Mozilla Public License 2.0

567 stars 176 forks source link

Why MessageAuthenticator_Set() has to be called twice when calculate HMAC.MD5 hashes? #123

Open taleintervenor opened 1 month ago

taleintervenor commented 1 month ago

I have read the issue 27 and successfully add the Message-Authenticator field to request. But I cannot understand why rfc2869.MessageAuthenticator_Set() has to be called twice.

In my own code:

    rfc2869.MessageAuthenticator_Set(packet, make([]byte, 16))
    ...
    rfc2869.MessageAuthenticator_Set(packet, hash.Sum(nil))

It seems the second set action should completely overwrite the previous data.
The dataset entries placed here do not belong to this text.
(** C5, amended: in a run that finds an entry and builds its reasons, the
    reasons end with one "hoisted from" reason for every entry of
    previousKeys that differs from the current key, in the order of the
    history; entries equal to the current key give none.  Each of the former
    is surfaced by the reporter. *)
Theorem C5_hoisted_from_other_keys (deps : list string) :
  dependedOnReasons reporter (resolver install) (requests matchRef) []
    = inr deps ->
  (exists earlier,
     runWhy host config reporter install arg
       = (inr tt,
          stepCalls host reporter
          ++ hoistedToCalls reporter (cleanQuery host config arg) match_
          ++ reasonCalls reporter
               (earlier
                ++ ((fun k => lang reporter "whyHoistedFrom" [ArgString k])
                      <$> filter (fun k => k <> key match_)
                            (previousKeys match_)))
          ++ statsCalls reporter)) /\
  (forall k,
     k ∈ previousKeys match_ -> k <> key match_ ->
     surfaced reporter (runWhy host config reporter install arg).2
       (lang reporter "whyHoistedFrom" [ArgString k])).
Proof.
  intros Hdeps. rewrite (runWhy_found deps Hdeps). split.
  - eexists. rewrite (app_assoc deps). reflexivity.
  - intros k Hk Hne. apply surfaced_middle, reasonCalls_surfaced.
    apply elem_of_app. right. apply elem_of_app. right.
    unfold hoistedFromList. apply list_elem_of_fmap. exists k.
    split; [done|]. by apply list_elem_of_filter.
Qed.

(** ** C6 *)

Lemma reportedOrigin_Some (origins : gmap string string) (pat c : string) :
  reportedOrigin origins pat = Some c <-> origins !! pat = Some c /\ c <> "".
Proof.
  unfold reportedOrigin, truthy.
  destruct (origins !! pat) as [rootType|]; [|by split; [|intros []]].
  destruct (String.eqb rootType "") eqn:E; simpl.
  - apply String.eqb_eq in E. split; [done|]. intros [[= ->] Hne]. done.
  - apply String.eqb_neq in E. split.
    + by intros [= ->].
    + by intros [[= ->] _].
Qed.

(** Where the origin map holds section names, the test of line 112 is the
    test for an entry of the map. *)
Lemma reportedOrigin_sectionNames (origins : gmap string string)
    (pats : list string) :
  sectionNames origins ->
  omap (reportedOrigin origins) pats = omap (fun pat => origins !! pat) pats.
Proof.
  intros Hnames. induction pats as [|pat rest IH]; [done|].
  change (omap (reportedOrigin origins) (pat :: rest))
    with (match reportedOrigin origins pat with
          | Some c => c :: omap (reportedOrigin origins) rest
          | None => omap (reportedOrigin origins) rest
          end).
  change (omap (fun pat => origins !! pat) (pat :: rest))
    with (match origins !! pat with
          | Some c => c :: omap (fun pat => origins !! pat) rest
          | None => omap (fun pat => origins !! pat) rest
          end).
  rewrite IH. unfold reportedOrigin, truthy.
  destruct (origins !! pat) as [c|] eqn:E; [|done].
  apply Hnames in E. apply String.eqb_neq in E. by rewrite E.
Qed.

(** C6: in a run that finds an entry and builds its reasons, with an origin
    map that holds section names, the reasons hold, behind the dependency
    reasons and before the "hoisted from" reasons, one reason whySpecified
    for every pattern of the matched package that appears in the origin map,
    in the order of the patterns and carrying the classification as it is in
    the map; a pattern that is not in the map gives none.  Each of these
    reasons is surfaced by the reporter. *)
Theorem C6_specified_reasons (deps : list string) :
  sectionNames (rootPatternsToOrigin install) ->
  dependedOnReasons reporter (resolver install) (requests matchRef) []
    = inr deps ->
  (exists later,
     runWhy host config reporter install arg
       = (inr tt,
          stepCalls host reporter
          ++ hoistedToCalls reporter (cleanQuery host config arg) match_
          ++ reasonCalls reporter
               (deps
                ++ ((fun c => lang reporter "whySpecified" [ArgString c])
                      <$> omap (fun pat => rootPatternsToOrigin install !! pat)
                            (patterns matchRef))
                ++ later)
          ++ statsCalls reporter)) /\
  (forall pat c,
     pat ∈ patterns matchRef ->
     rootPatternsToOrigin install !! pat = Some c ->
     surfaced reporter (runWhy host config reporter install arg).2
       (lang reporter "whySpecified" [ArgString c])).
Proof.
  intros Hnames Hdeps. rewrite (runWhy_found deps Hdeps).
  unfold specifiedList.
  rewrite (reportedOrigin_sectionNames _ (patterns matchRef) Hnames).
  split.
  - by eexists.
  - intros pat c Hpat Hc. apply surfaced_middle, reasonCalls_surfaced.
    apply elem_of_app. right. apply elem_of_app. left.
    apply list_elem_of_fmap. exists c.
    split; [done|]. apply list_elem_of_omap. by exists pat.
Qed.

(** ** C7 *)

(** C7: when every pattern on the parent chains of the requests of the
    matched package has a resolved package, every chain walk of lines 98 to
    103 returns a chain, the loop over the requests returns its reasons, and
    the run returns normally: the failure of the strict accessor is never
    reached. *)
Theorem C7_complete_provenance_never_fails :
  (forall request, request ∈ requests matchRef ->
     forall q, q ∈ ancestors request ->
       is_Some (getResolvedPattern (resolver install) (pattern q))) ->
  (forall request parent chain,
     request ∈ requests matchRef ->
     parentRequest request = Some parent ->
     exists out, walkChain (resolver install) parent chain = inr out) /\
  (exists deps,
     dependedOnReasons reporter (resolver install) (requests matchRef) []
       = inr deps) /\
  (runWhy host config reporter install arg).1 = inr tt.
Proof.
  intros Hall. split; [|split].
  - intros request parent chain Hin Hparent.
    apply walkChain_complete. intros q Hq. apply (Hall request Hin).
    unfold ancestors. by rewrite Hparent.
  - by apply dependedOnReasons_complete.
  - destruct (dependedOnReasons_complete reporter (resolver install)
                (requests matchRef) Hall) as [deps Hdeps].
    by rewrite (runWhy_found deps Hdeps).
Qed.

(** ** C8 *)

(** C8: when every request of the matched package is a root request or has
    an immediate parent whose pattern is not resolved, no iteration of lines
    87 to 106 gives a reason and none throws: the loop leaves the reasons
    empty, and the reasons the run reports are the "specified" reasons
    followed by the "hoisted from" reasons, nothing else. *)
Theorem C8_no_chain_without_resolved_parent :
  (forall request, request ∈ requests matchRef ->
     parentRequest request = None \/
     exists parent,
       parentRequest request = Some parent /\
       getResolvedPattern (resolver install) (pattern parent) = None) ->
  (forall request, request ∈ requests matchRef ->
     dependedOnReason reporter (resolver install) request = inr None) /\
  dependedOnReasons reporter (resolver install) (requests matchRef) []
    = inr [] /\
  runWhy host config reporter install arg
    = (inr tt,
       stepCalls host reporter
       ++ hoistedToCalls reporter (cleanQuery host config arg) match_
       ++ reasonCalls reporter
            (specifiedList reporter (rootPatternsToOrigin install)
               (patterns matchRef)
             ++ hoistedFromList reporter match_)
       ++ statsCalls reporter).
Proof.
  intros Hall.
  assert (forall request, request ∈ requests matchRef ->
            dependedOnReason reporter (resolver install) request = inr None)
    as Hskip.
  { intros request Hin. unfold dependedOnReason.
    destruct (Hall request Hin) as [->|(parent & -> & ->)]; done. }
  pose proof (dependedOnReasons_all_skipped reporter (resolver install)
                (requests matchRef) Hskip []) as Hdeps.
  split; [done|]. split; [done|].
  by rewrite (runWhy_found [] Hdeps).
Qed.

End FoundEntry.

(** ** C10 *)

(** C10: a run that finds an entry and returns normally ends with the four
    statistics, and their arguments are the constants "0MB", "0MB", "0MB"
    and 0, whatever the matched package, the resolver and the hoisted tree
    are. *)
Theorem C10_constant_statistics (host : Host) (config : Config)
    (reporter : Reporter) (install : Install) (arg : string)
    (match_ : HoistManifest) :
  findMatch (hoisted install) (cleanQuery host config arg) = Some match_ ->
  (runWhy host config reporter install arg).1 = inr tt ->
  exists before,
    (runWhy host config reporter install arg).2
      = before
        ++ [ Info (lang reporter "whyDiskSizeWithout" [ArgString "0MB"]);
             Info (lang reporter "whyDiskSizeUnique" [ArgString "0MB"]);
             Info (lang reporter "whyDiskSizeTransitive" [ArgString "0MB"]);
             Info (lang reporter "whySharedDependencies" [ArgNumber 0]) ].
Proof.
  intros Hfound Hret.
  destruct (_reference (pkg match_)) as [matchRef|] eqn:Href.
  - destruct (dependedOnReasons reporter (resolver install)
                (requests matchRef) []) as [e|deps] eqn:Hdeps.
    + by rewrite (runWhy_walk_fails _ _ _ _ _ _ _ Hfound Href _ Hdeps)
        in Hret.
    + rewrite (runWhy_found _ _ _ _ _ _ _ Hfound Href _ Hdeps). cbn [snd].
      eexists. rewrite !app_assoc. reflexivity.
  - by rewrite (runWhy_no_reference _ _ _ _ _ _ Hfound Href) in Hret.
Qed.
But when I coment out the first MessageAuthenticator_Set, the request sent to freeradius server was dropped with error log like:

Info: Dropping packet without response because of error: Received packet from xxx with invalid Message-Authenticator! (shared secret isincorrect,)

It turns out that the first MessageAuthenticator_Set() is necessary. So what is the difference it actually made?

icb- commented 9 hours ago

Per RFC2869 §5.14

When the checksum is calculated the signature string should be considered to be sixteen octets of zero.

The first call to rfc2869.MessageAuthenticator_Set inserts the attribute in the packet. The second call updates the attribute value to the hash you calculated.